The study, conducted in the UK among people aged 50-74 for about a decade, found that those who drank between two and three cups of coffee a day, or between four and six cups of tea, could reduce the risk of developing these diseases by tens of percent. Causal: “It can not be guaranteed that coffee and tea consumption is good for our brain”
How many cups of coffee do you drink a day? A new study published last Tuesday in the scientific journal PLOS MEDICINE in England, shows that moderate consumption of coffee or tea during the day – will reduce your chances of developing dementia or stroke. The study was conducted among 365,682 adults aged 50-74 – and determined that drinking two to three cups of coffee a day, or between four and six cups of tea – reduced the chances of developing dementia by 28%, and stroke by 32%, compared to those who did not. Drink coffee at all.
The main question asked by the research group is how many cups of coffee do they consume each day. The researchers then followed the medical results of each of the subjects for a decade. At the end – 5,079 cases of dementia and 10,053 cases of stroke were recorded in the hospitals. Lee Shawham, one of the study’s leaders, explains that it is not based on a causal link, and that he “can not say with certainty that drinking more coffee or tea is good for the brain.” Shawham added: “We can only say that in this study – those who reported moderate coffee or tea consumption were less likely to suffer from dementia or stroke, so during the 10 years of the study.”

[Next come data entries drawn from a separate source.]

Definition failed_chain (sets : list ARCSet) (len : Z) : ARCChain := {| Sets := sets; ChainValid := false; ChainLength := len; CV := "fail"; SealDomain := []; SealSelector := [] |}.

Definition arc_Validate (base : nat) (headers : headerMap) (body : gostring) (asked : list Query) : result goerr ARCChain * list Query :=
  match extractARCHeaders (order base headers) with
  | [] => (Ok {| Sets := []; ChainValid := false; ChainLength := 0; CV := "none"; SealDomain := []; SealSelector := [] |}, asked)
  | arcHeaders =>
      let arcSets := groupARCHeaders arcHeaders in
      let len := Z.of_nat (size arcSets) in
      let instances := sorted_instances arcSets in
      let highest := List.last instances 0 in
      if negb (arcStructureValid arcHeaders arcSets && (Z.of_nat (length instances) <=? arcMaxInstance) && in_sequence instances) then
      (Ok (failed_chain (map (fun i => with_instance i (default empty_set (arcSets !! i))) instances) len), asked)
      else match validate_sets (S base) arcSets headers body highest instances true [] asked with
      | (Err e, asked) => (Err e, asked)
      | (Ok (chainOK, sets), asked) =>
          (Ok (if chainOK then
            let '(d, s) := extractSealInfo (AS (List.last sets empty_set)) in
            {| Sets := sets; ChainValid := true; ChainLength := len; CV := "pass"; SealDomain := d; SealSelector := s |}
            else failed_chain sets len), asked)
      end
  end.

(** ** Sealing *)
(** The key signs a digest; there may be none. *)
Record ARCSigner := { privateKey : option (gostring -> option gostring); s_domain : gostring; s_selector : gostring }.

Definition signRSA (key : gostring -> option gostring) (data : gostring) : option gostring := encode StdEncoding <$> key (sha256 data).

Definition arcSignedHeaders (walk : list (gostring * list gostring)) : list gostring :=
  let present := map (fun kv => ToLower (fst kv)) (List.filter (fun kv => negb (bool_decide (snd kv = []))) walk) in
  List.filter (fun h => existsb (fun p => p =s? h) present) arcSignedHeaderCandidates.
Lemma has_instance_perm k l l' : l ≡ₚ l' -> has_instance k l <-> has_instance k l'.
Proof. intros H. unfold has_instance. by rewrite H. Qed.
Lemma well_formed_perm l l' : l ≡ₚ l' -> well_formed l -> well_formed l'.
Proof.
  intros Hp Hw h Hh. rewrite <- Hp in Hh. destruct (Hw h Hh) as [H0 Hl]. split; [done |]. intros name Hn. rewrite <- (Hl name Hn).
  symmetry. by apply Permutation_length, field_values_perm.
Qed.
Lemma singleton_perm {A} (l l' : list A) : length l = 1%nat -> l ≡ₚ l' -> l = l'.
Proof. intros Hl Hp. destruct l as [| x [| ? ?]]; try done. by apply Permutation_singleton_l in Hp. Qed.
Lemma set_of_perm k l l' : l ≡ₚ l' -> well_formed l -> has_instance k l -> set_of k l = set_of k l'.
Proof.
  intros Hp Hw Hi. apply Exists_exists in Hi as (h & Hh & <-). destruct (Hw h Hh) as [_ Hl].
  assert (He : forall name, name ∈ arc_names -> field_values name (inst h) l = field_values name (inst h) l').
  { intros name Hn. apply singleton_perm; [by apply Hl | by apply field_values_perm]. }
  unfold set_of. by rewrite !He by (apply list_elem_of_In; cbn; tauto).
Qed.
Lemma group_perm l l' : named l -> well_formed l -> l ≡ₚ l' -> groupARCHeaders l = groupARCHeaders l'.
Proof.
  intros Hn Hw Hp. apply map_eq. intros k. assert (Hn' : named l') by (unfold named; by rewrite <- Hp). rewrite !group_lookup by done.
  pose proof (has_instance_perm k l l' Hp) as Hi. destruct (decide (k <> 0 /\ has_instance k l)) as [[Hk H] | H].
  - rewrite decide_True by tauto. f_equal. by apply set_of_perm.
  - rewrite decide_False; [done | tauto].
Qed.

(** ** The instances in order *)
Lemma in_sequence_spec l : in_sequence l = true <-> forall idx i, l !! idx = Some i -> i = Z.of_nat idx + 1 /\ i <= arcMaxInstance.
Proof.
  unfold in_sequence. rewrite forallb_forall. split.
  - intros H idx i Hi. assert (Hin : In (idx, i) (imap pair l)) by (apply list_elem_of_In, elem_of_lookup_imap; by exists idx, i).
    specialize (H _ Hin). cbn in H. breflect. lia.
  - intros H [idx i] Hin. apply list_elem_of_In, elem_of_lookup_imap in Hin as (idx' & i' & [= -> ->] & Hi). destruct (H _ _ Hi). apply andb_true_iff. split; [by apply Z.eqb_eq | by apply Z.leb_le].
Qed.
Lemma in_sequence_seq l : in_sequence l = true -> l = seqZ 1 (Z.of_nat (length l)).
Proof.
  rewrite in_sequence_spec. intros H. apply list_eq. intros idx. destruct (l !! idx) as [i |] eqn:E.
  - symmetry. apply lookup_seqZ. apply lookup_lt_Some in E as Hlt. destruct (H _ _ E). lia.
  - symmetry. apply lookup_seqZ_ge. apply lookup_ge_None in E. lia.
Qed.
Lemma seq_in_sequence n : n <= arcMaxInstance -> in_sequence (seqZ 1 n) = true.
Proof. intros Hn. apply in_sequence_spec. intros idx i [-> Hi]%lookup_seqZ. lia. Qed.

Lemma instance_keys (sets : gmap Z ARCSet) k : k ∈ sorted_instances sets <-> is_Some (sets !! k).
Proof.
  unfold sorted_instances. rewrite merge_sort_Permutation. rewrite list_elem_of_fmap. split.
  - intros ([k' s] & -> & H). apply elem_of_map_to_list in H. by eexists.
  - intros [s H]. exists (k, s). split; [done |]. by apply elem_of_map_to_list.
Qed.
Lemma sorted_instances_seq (sets : gmap Z ARCSet) n : (forall k, is_Some (sets !! k) <-> 1 <= k <= n) -> sorted_instances sets = seqZ 1 n.
Proof.
  intros H. apply (StronglySorted_unique Z.le).
  - unfold sorted_instances. apply (StronglySorted_merge_sort Z.le).
  - apply Sorted_StronglySorted; [intros ? ? ?; lia |]. clear. unfold seqZ. generalize (Z.to_nat n), 0%nat. intros m. induction m as [| m IH]; intros a; [constructor |].
    cbn [seq fmap list_fmap]. constructor; [apply IH |]. destruct m; cbn; constructor. lia.
  - apply NoDup_Permutation.
    + unfold sorted_instances. rewrite merge_sort_Permutation. apply NoDup_fst_map_to_list.
    + apply NoDup_seqZ.
    + intros k. rewrite instance_keys, H, elem_of_seqZ. lia.
Qed.
Lemma sorted_size (sets : gmap Z ARCSet) : length (sorted_instances sets) = size sets.
Proof. unfold sorted_instances. rewrite merge_sort_Permutation, length_map. apply length_map_to_list. Qed.

(** ** The fields of a message *)
Section Fields.
Context {U : UnicodeTables}.
Implicit Types headers : headerMap.

Definition arc_entries (kv : gostring * list gostring) : list headerEntry :=
  let lowerName := ToLower (fst kv) in
  if (lowerName =s? aar_name) || (lowerName =s? ams_name) || (lowerName =s? as_name) then map (fun v => {| Name := lowerName; Value := v |}) (snd kv) else [].
Lemma extract_entries walk : extractARCHeaders walk = concat (map arc_entries walk).
Proof. done. Qed.
Lemma extract_named walk : named (extractARCHeaders walk).
Proof.
  rewrite extract_entries. apply Forall_concat, Forall_map, Forall_forall. intros kv _. unfold arc_entries.
  destruct (_ || _) eqn:E; [| constructor]. apply Forall_map, Forall_forall. intros v _. cbn [Name].
  apply list_elem_of_In. cbn. apply orb_true_iff in E as [[E | E]%orb_true_iff | E]; apply bool_decide_eq_true in E; auto.
Qed.
Lemma extract_perm w w' : w ≡ₚ w' -> extractARCHeaders w ≡ₚ extractARCHeaders w'.
Proof. intros H. rewrite !extract_entries. by rewrite H. Qed.

(** The ARC fields of a message, in some order. *)
Definition arc_fields headers : list headerEntry := extractARCHeaders (map_to_list headers).
Lemma fields_perm iter headers : walks iter -> extractARCHeaders (iter headers) ≡ₚ arc_fields headers.
Proof. intros H. apply extract_perm, H. Qed.

Lemma entries_app k (a b : list gostring) : arc_entries (k, a ++ b) = arc_entries (k, a) ++ arc_entries (k, b).
Proof. unfold arc_entries. cbn [fst snd]. destruct (_ || _); [by rewrite map_app | done]. Qed.
(** [CheckMessage] is atomic.  A message is allowed exactly when it fits
    the user's, the address's and the global limits as they stand at the time of
    the call; then it is counted once against each of the three and against
    nothing else, and when any of them refuses it nothing is counted anywhere,
    in particular not against the user's daily quota. *)
Theorem check_message_atomic user ip rl :
  roomy rl -> userKey user <> [] ->
  let u := userKey user in
  let k := ipKey ip in
  let '(r, rl') := CheckMessage now wall iter user ip rl in
  let ok := user_fits (config rl) (user_usage now rl u) && ip_fits (config rl) (ip_usage now rl k) &&
  global_fits (config rl) (global_usage now rl) in
  allowed r = ok /\
  (forall u', user_usage now rl' u' = spend (one (ok && bool_decide (u' = u))) (user_usage now rl u')) /\
  (forall k', ip_usage now rl' k' = spend (one (ok && bool_decide (k' = k))) (ip_usage now rl k')) /\
  global_usage now rl' = add2 (one ok) (global_usage now rl).
Proof.
  intros [Hip Hus] Hu. cbv zeta. unfold CheckMessage. rewrite bool_decide_false by done.
  set (u := userKey user). set (k := ipKey ip).
  pose proof (userBucketLocked_fst now iter u rl) as H1.
  pose proof (fun u' => userBucketLocked_usage now iter u u' rl Hus) as H2.
  pose proof (userBucketLocked_rest now iter u rl) as (H3 & H4 & H5 & H6).
  destruct (userBucketLocked now iter u rl) as [ub rl1]. cbn [fst snd] in *. subst ub.
  assert (Hipu : forall k', ip_usage now rl1 k' = ip_usage now rl k')
    by (intros k'; unfold ip_usage, ip_bucket; by rewrite H4).
  assert (Hglu : global_usage now rl1 = global_usage now rl) by (unfold global_usage; by rewrite H5).
  rewrite H3. pose proof (userLimit_spec now wall (config rl) rl u) as Hr1. rewrite <-Hr1.
  set (r1 := userLimit _ _ _) in *. destruct (allowed r1) eqn:E1; cbn [negb andb].
  2: { split_and!; [done | | |]; intros; rewrite ?spend_0, ?add2_0; try done.
    unfold user_usage. by rewrite H2. }
  pose proof (checkIPAndGlobal_spec k rl1 ltac:(by rewrite H4, H6)) as Hs.
  destruct (checkIPAndGlobal now wall iter k rl1) as [r2 rl2].
  rewrite H3, Hglu, Hipu in Hs. destruct Hs as (Ha & Hi & Hg & Hsu). cbv zeta in *.
  assert (Hub : forall u', user_bucket now rl2 u' = user_bucket now rl u')
    by (intros u'; by rewrite (same_users_bucket rl1), H2).
  rewrite <-Ha in *. destruct (allowed r2) eqn:E2; cbn [negb andb].
  - split_and!; [done | | |].
    + intros u'. unfold user_usage. rewrite commitUser_usage by exact Hub.
      rewrite bool_decide_decide. destruct (decide (u = u')) as [<- | Hne];
        [by rewrite decide_True by done | rewrite decide_False by congruence; by rewrite spend_0].
    + intros k'. rewrite <-Hipu. apply Hi.
    + exact Hg.
  - split_and!; [done | | |].
    + intros u'. unfold user_usage. by rewrite Hub, spend_0.
    + intros k'. rewrite <-Hipu. apply Hi.
    + exact Hg.
Qed.
End Messages.

(** ** Bounded tables *)
Section Bounded.
Context {U : UnicodeTables} {N : NetIP}.

(** Every operation on the tables, at any time and for any iteration order. *)
Inductive op :=
  | OpMessage (user ip : gostring) | OpIP (ip : gostring) | OpUser (user : gostring) | OpGlobal
  | OpConnect (ip : gostring) | OpRelease (ip : gostring) | OpCleanup | OpConfig (c : Config).
Definition apply_op (now wall : Z) (iter : forall V, gmap gostring V -> list (gostring * V))
  (o : op) (rl : RateLimiter) : RateLimiter :=
  match o with
  | OpMessage u ip => snd (CheckMessage now wall iter u ip rl)
  | OpIP ip => snd (CheckIP now wall iter ip rl)
  | OpUser u => snd (CheckUser now wall iter u rl)
  | OpGlobal => snd (CheckGlobal now wall rl)
  | OpConnect ip => snd (CheckConnection now iter ip rl)
  | OpRelease ip => ReleaseConnection ip rl
  | OpCleanup => cleanup now rl
  | OpConfig c => SetConfig (Some c) rl
  end.

(** The iteration order is some order of the map's entries. *)
Definition map_order (iter : forall V, gmap gostring V -> list (gostring * V)) : Prop :=
  forall V (m : gmap gostring V), iter V m ≡ₚ map_to_list m.

Definition bounded (rl : RateLimiter) : Prop :=
  Z.of_nat (size (ipCounters rl)) <= capEntries rl /\
  Z.of_nat (size (userCounters rl)) <= capEntries rl /\
  Z.of_nat (size (connLimits rl)) <= capEntries rl.

Lemma capEntries_pos rl : 1 <= capEntries rl.
Proof. unfold capEntries, defaultMaxEntries. split_if; breflect; lia. Qed.

Lemma size_insert_le {V} (m : gmap gostring V) k v c :
  Z.of_nat (size m) <= c -> (m !! k = None -> Z.of_nat (size m) < c) ->
  Z.of_nat (size (<[k := v]> m)) <= c.
Proof.
  intros H1 H2. destruct (m !! k) eqn:E.
  - rewrite map_size_insert_Some by eauto. done.
  - rewrite map_size_insert_None by done. specialize (H2 eq_refl). lia.
Qed.

Lemma size_filter_le {V} (P : gostring * V -> Prop) `{forall x, Decision (P x)} (m : gmap gostring V) c :
  Z.of_nat (size m) <= c -> Z.of_nat (size (filter P m)) <= c.
Proof.
  intros Hc. assert (size (filter P m) <= size m)%nat; [| lia].
  apply map_subseteq_size, map_filter_subseteq.
Qed.

Section Step.
Context (now wall : Z) (iter : forall V, gmap gostring V -> list (gostring * V)).
Context (Hiter : map_order iter).

Lemma ipBucketLocked_bounded k rl :
  bounded rl -> bounded (snd (ipBucketLocked now iter k rl)) /\
  is_Some (ipCounters (snd (ipBucketLocked now iter k rl)) !! k).
Proof.
  intros (H1 & H2 & H3). unfold ipBucketLocked. destruct (ipCounters rl !! k) as [b |] eqn:E; simpl.
  - split; [| by rewrite lookup_insert_eq]. split_and!; try done. apply size_insert_le; [done | congruence].
  - split; [| by rewrite lookup_insert_eq].
    assert (Hr := make_room_size now (capEntries rl)
      (fun k b => {| key := k; busy := false; at_ := dayReset b |}) (iter ipBucket) (ipCounters rl)
      (capEntries_pos rl) ltac:(done) (Hiter _ _) H1).
    split_and!; try done. apply size_insert_le; [simpl; unfold capEntries in *; simpl in *; lia | done].
Qed.

Lemma userBucketLocked_bounded u rl :
  bounded rl -> bounded (snd (userBucketLocked now iter u rl)) /\
  is_Some (userCounters (snd (userBucketLocked now iter u rl)) !! u).
Proof.
  intros (H1 & H2 & H3). unfold userBucketLocked. destruct (userCounters rl !! u) as [b |] eqn:E; cbn [snd].
  - assert (Hs : Z.of_nat (size (<[u := roll_user now b]> (userCounters rl))) <= capEntries rl)
      by (apply size_insert_le; [done | congruence]).
    split_if; (split; [by split_and! | simpl; by rewrite lookup_insert_eq]).
  - split; [| simpl; by rewrite lookup_insert_eq].
    assert (Hr := make_room_size now (capEntries rl)
      (fun k b => {| key := k; busy := false; at_ := uDayReset b |}) (iter userBucket) (userCounters rl)
      (capEntries_pos rl) ltac:(done) (Hiter _ _) H2).
    split_and!; try done. apply size_insert_le; [simpl; unfold capEntries in *; simpl in *; lia | done].
Qed.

Despite the results, the study also had many limitations. The researchers note in their article that the team relied solely on data and reports from the subjects themselves. So if the consumption habits of those who participated in the experiment changed during the study period – these data were not collected. The researchers further point out that self-report of drinking can be a complicated metric, as people can make mistakes about the amount of glasses they have drunk, and the definition of ‘glass’ can also change. Study participants were fairly homogeneous, mostly whites, and from “less socio-economically disadvantaged areas in the UK”.
Caffeine has also been linked in the past to a lower risk of developing Alzheimer’s, or heart failure and Parkinson’s. Despite this, the health benefits of coffee are controversial – especially when consumption levels are high. Kevin McConway, a statistician at the Open University in England, sighed in a conversation with the British Guardian: “The link between the risk of dementia or stroke for drinking coffee or tea only worked up to a point. Once consumption rose to seven to eight cups a day, the risk of stroke was high. “And much higher than those who drank two or three glasses a day.”